### To do
Within the records below is a range that opens at the line with "match m f pos with" and closes at the line with "inr (chunk, pos". Return that range word for word, both ends included, and only that range.

### Provided information
* * * * * * *

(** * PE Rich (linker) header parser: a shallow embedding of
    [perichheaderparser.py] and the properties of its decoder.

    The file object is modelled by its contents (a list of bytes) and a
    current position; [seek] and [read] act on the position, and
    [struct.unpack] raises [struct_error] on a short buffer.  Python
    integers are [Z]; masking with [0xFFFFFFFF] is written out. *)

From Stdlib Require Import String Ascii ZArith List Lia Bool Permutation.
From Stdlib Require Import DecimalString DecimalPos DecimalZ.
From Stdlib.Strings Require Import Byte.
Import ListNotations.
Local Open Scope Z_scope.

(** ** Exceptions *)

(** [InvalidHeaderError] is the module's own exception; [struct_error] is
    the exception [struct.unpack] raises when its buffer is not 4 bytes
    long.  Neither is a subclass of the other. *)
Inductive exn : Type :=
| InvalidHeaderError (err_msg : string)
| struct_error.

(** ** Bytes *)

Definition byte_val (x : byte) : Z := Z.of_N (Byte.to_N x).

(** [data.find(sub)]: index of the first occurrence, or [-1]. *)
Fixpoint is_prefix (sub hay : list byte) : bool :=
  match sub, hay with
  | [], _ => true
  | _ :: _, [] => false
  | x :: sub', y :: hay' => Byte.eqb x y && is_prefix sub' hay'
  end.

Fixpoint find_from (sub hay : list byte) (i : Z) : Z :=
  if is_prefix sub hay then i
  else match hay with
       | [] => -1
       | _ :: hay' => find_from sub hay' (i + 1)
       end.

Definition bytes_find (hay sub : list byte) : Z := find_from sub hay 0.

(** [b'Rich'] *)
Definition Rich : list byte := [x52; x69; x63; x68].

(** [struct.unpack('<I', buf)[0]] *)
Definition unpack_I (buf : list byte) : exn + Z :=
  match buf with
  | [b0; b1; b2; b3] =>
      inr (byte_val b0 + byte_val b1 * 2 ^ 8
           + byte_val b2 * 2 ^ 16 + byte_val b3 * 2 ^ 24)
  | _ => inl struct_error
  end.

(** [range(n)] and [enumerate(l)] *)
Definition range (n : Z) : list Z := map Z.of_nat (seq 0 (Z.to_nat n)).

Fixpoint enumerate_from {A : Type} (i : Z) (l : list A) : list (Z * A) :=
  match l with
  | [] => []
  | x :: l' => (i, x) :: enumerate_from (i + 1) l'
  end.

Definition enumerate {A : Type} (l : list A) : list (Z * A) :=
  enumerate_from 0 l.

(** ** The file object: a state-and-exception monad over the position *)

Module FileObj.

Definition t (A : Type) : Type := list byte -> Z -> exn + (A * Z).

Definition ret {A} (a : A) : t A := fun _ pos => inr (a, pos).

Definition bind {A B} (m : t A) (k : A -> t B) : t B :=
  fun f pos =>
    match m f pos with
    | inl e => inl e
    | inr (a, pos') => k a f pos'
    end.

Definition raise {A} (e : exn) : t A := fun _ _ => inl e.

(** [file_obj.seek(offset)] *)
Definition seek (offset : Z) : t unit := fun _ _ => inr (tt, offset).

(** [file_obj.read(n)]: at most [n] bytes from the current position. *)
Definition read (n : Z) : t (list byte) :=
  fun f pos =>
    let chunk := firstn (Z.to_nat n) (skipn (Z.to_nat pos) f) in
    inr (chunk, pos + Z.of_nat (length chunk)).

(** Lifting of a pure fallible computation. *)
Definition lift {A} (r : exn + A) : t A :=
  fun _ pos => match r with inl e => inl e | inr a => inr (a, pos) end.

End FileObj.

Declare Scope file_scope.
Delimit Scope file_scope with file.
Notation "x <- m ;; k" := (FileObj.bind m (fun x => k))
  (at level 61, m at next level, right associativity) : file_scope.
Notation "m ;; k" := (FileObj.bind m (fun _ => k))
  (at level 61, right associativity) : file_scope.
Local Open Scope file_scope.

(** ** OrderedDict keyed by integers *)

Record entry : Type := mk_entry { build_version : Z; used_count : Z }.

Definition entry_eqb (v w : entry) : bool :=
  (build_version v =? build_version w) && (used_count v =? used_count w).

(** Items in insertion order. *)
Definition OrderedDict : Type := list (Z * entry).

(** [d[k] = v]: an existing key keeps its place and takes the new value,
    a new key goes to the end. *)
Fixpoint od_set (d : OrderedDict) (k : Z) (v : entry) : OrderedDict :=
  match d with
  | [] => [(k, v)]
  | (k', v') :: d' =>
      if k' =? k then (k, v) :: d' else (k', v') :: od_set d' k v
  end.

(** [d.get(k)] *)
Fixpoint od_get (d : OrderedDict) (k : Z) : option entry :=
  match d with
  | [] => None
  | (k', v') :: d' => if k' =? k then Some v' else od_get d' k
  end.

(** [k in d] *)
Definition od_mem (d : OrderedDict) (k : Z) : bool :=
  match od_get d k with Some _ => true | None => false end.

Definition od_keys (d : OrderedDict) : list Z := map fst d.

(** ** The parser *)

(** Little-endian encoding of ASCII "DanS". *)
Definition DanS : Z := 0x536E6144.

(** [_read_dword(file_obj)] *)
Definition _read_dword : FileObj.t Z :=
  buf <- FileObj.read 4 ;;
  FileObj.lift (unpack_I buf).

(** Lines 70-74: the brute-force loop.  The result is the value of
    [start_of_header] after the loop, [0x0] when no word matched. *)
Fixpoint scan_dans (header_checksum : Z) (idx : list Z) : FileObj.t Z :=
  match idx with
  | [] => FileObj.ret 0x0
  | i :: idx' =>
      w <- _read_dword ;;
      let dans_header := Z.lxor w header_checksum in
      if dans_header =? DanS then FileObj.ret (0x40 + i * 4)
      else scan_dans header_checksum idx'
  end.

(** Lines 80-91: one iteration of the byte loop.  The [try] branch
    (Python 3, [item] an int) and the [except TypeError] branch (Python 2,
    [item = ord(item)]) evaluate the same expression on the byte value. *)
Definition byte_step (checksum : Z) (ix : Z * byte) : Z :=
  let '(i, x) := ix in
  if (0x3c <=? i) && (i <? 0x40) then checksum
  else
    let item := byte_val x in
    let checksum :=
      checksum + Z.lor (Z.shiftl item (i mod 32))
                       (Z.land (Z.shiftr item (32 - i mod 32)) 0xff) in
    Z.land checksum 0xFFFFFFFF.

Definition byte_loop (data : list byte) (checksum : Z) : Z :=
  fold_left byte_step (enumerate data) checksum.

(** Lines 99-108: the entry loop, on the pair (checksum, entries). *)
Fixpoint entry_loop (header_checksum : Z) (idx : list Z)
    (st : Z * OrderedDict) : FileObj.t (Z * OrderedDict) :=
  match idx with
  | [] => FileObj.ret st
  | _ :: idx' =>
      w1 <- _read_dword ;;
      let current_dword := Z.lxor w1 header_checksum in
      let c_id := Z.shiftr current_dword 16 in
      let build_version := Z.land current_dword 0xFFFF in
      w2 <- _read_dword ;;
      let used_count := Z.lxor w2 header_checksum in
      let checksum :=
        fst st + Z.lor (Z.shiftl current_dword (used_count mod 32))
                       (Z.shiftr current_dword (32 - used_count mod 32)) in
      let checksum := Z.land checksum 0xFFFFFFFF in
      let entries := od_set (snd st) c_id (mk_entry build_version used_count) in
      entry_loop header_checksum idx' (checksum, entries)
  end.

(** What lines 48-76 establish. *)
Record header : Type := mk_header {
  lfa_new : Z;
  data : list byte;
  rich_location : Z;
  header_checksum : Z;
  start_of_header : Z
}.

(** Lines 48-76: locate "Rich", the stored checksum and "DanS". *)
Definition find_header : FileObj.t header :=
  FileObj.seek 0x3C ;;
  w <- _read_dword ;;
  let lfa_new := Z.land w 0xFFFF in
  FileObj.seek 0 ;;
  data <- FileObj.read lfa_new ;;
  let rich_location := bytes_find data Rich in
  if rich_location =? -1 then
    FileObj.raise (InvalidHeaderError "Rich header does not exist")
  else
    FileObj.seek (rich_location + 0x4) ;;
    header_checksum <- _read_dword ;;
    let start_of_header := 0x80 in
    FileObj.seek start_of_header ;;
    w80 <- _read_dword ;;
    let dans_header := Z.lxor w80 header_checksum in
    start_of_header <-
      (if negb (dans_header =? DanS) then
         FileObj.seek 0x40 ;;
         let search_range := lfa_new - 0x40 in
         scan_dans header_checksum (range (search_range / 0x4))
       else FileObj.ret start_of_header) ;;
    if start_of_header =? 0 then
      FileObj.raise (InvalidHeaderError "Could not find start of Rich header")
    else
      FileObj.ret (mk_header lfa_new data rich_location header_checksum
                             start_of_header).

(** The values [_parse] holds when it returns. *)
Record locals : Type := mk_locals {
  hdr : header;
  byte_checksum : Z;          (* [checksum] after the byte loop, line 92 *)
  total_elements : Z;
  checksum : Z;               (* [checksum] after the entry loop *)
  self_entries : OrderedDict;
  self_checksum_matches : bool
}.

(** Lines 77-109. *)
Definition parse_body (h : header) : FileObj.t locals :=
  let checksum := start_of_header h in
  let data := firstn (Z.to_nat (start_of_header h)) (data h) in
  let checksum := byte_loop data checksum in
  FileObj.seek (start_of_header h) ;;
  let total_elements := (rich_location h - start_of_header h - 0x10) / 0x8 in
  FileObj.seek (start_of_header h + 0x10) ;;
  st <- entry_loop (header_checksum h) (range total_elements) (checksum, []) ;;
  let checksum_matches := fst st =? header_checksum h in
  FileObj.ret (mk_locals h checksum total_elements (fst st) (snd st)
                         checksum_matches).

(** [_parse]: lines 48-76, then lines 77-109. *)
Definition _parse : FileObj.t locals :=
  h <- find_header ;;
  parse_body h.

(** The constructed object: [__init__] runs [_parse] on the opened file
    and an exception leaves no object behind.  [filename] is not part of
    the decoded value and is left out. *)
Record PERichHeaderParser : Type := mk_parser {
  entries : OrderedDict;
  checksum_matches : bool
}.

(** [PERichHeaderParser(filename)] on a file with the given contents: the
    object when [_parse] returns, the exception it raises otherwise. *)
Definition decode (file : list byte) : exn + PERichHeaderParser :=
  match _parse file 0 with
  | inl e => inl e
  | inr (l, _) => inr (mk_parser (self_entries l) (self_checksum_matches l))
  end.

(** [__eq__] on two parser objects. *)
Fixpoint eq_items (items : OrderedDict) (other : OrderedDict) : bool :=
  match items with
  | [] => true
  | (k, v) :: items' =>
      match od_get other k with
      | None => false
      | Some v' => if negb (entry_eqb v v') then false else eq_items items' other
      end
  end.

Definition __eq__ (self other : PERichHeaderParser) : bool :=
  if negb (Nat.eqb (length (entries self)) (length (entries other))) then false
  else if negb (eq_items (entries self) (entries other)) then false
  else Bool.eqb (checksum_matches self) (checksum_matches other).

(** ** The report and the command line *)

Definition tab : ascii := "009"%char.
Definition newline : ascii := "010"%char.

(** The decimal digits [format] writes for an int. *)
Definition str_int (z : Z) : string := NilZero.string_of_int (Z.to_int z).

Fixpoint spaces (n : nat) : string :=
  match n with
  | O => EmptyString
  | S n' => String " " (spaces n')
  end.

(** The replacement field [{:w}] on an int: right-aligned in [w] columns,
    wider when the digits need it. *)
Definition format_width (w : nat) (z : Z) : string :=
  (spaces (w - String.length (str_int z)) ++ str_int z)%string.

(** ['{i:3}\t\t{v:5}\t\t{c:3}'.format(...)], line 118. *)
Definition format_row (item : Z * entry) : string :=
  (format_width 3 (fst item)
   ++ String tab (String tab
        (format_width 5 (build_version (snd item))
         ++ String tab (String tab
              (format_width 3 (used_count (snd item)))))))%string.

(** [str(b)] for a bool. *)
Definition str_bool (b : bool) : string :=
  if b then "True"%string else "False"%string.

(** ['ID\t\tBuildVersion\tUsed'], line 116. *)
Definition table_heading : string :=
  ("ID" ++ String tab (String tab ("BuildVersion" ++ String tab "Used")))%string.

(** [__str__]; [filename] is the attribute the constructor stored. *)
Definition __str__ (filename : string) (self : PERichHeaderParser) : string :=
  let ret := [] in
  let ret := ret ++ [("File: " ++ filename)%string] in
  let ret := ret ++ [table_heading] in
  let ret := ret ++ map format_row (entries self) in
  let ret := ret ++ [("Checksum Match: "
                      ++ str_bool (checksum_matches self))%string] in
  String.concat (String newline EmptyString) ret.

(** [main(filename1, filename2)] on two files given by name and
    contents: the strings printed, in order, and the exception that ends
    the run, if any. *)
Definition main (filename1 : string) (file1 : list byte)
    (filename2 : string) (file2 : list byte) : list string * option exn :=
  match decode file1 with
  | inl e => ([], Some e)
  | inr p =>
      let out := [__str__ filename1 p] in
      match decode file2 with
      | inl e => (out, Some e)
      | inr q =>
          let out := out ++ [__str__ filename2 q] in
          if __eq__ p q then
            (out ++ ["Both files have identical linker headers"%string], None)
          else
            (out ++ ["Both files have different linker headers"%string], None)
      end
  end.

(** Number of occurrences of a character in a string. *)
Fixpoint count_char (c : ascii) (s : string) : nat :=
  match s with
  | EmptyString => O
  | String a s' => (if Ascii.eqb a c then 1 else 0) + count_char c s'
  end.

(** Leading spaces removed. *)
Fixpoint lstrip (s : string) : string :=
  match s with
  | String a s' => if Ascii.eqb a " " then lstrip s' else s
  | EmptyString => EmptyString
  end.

* * * * * * *

### Result of this exercise
    match m f pos with
    | inl e => inl e
    | inr (a, pos') => k a f pos'
    end.

Definition raise {A} (e : exn) : t A := fun _ _ => inl e.

(** [file_obj.seek(offset)] *)
Definition seek (offset : Z) : t unit := fun _ _ => inr (tt, offset).

(** [file_obj.read(n)]: at most [n] bytes from the current position. *)
Definition read (n : Z) : t (list byte) :=
  fun f pos =>
    let chunk := firstn (Z.to_nat n) (skipn (Z.to_nat pos) f) in
    inr (chunk, pos + Z.of_nat (length chunk)).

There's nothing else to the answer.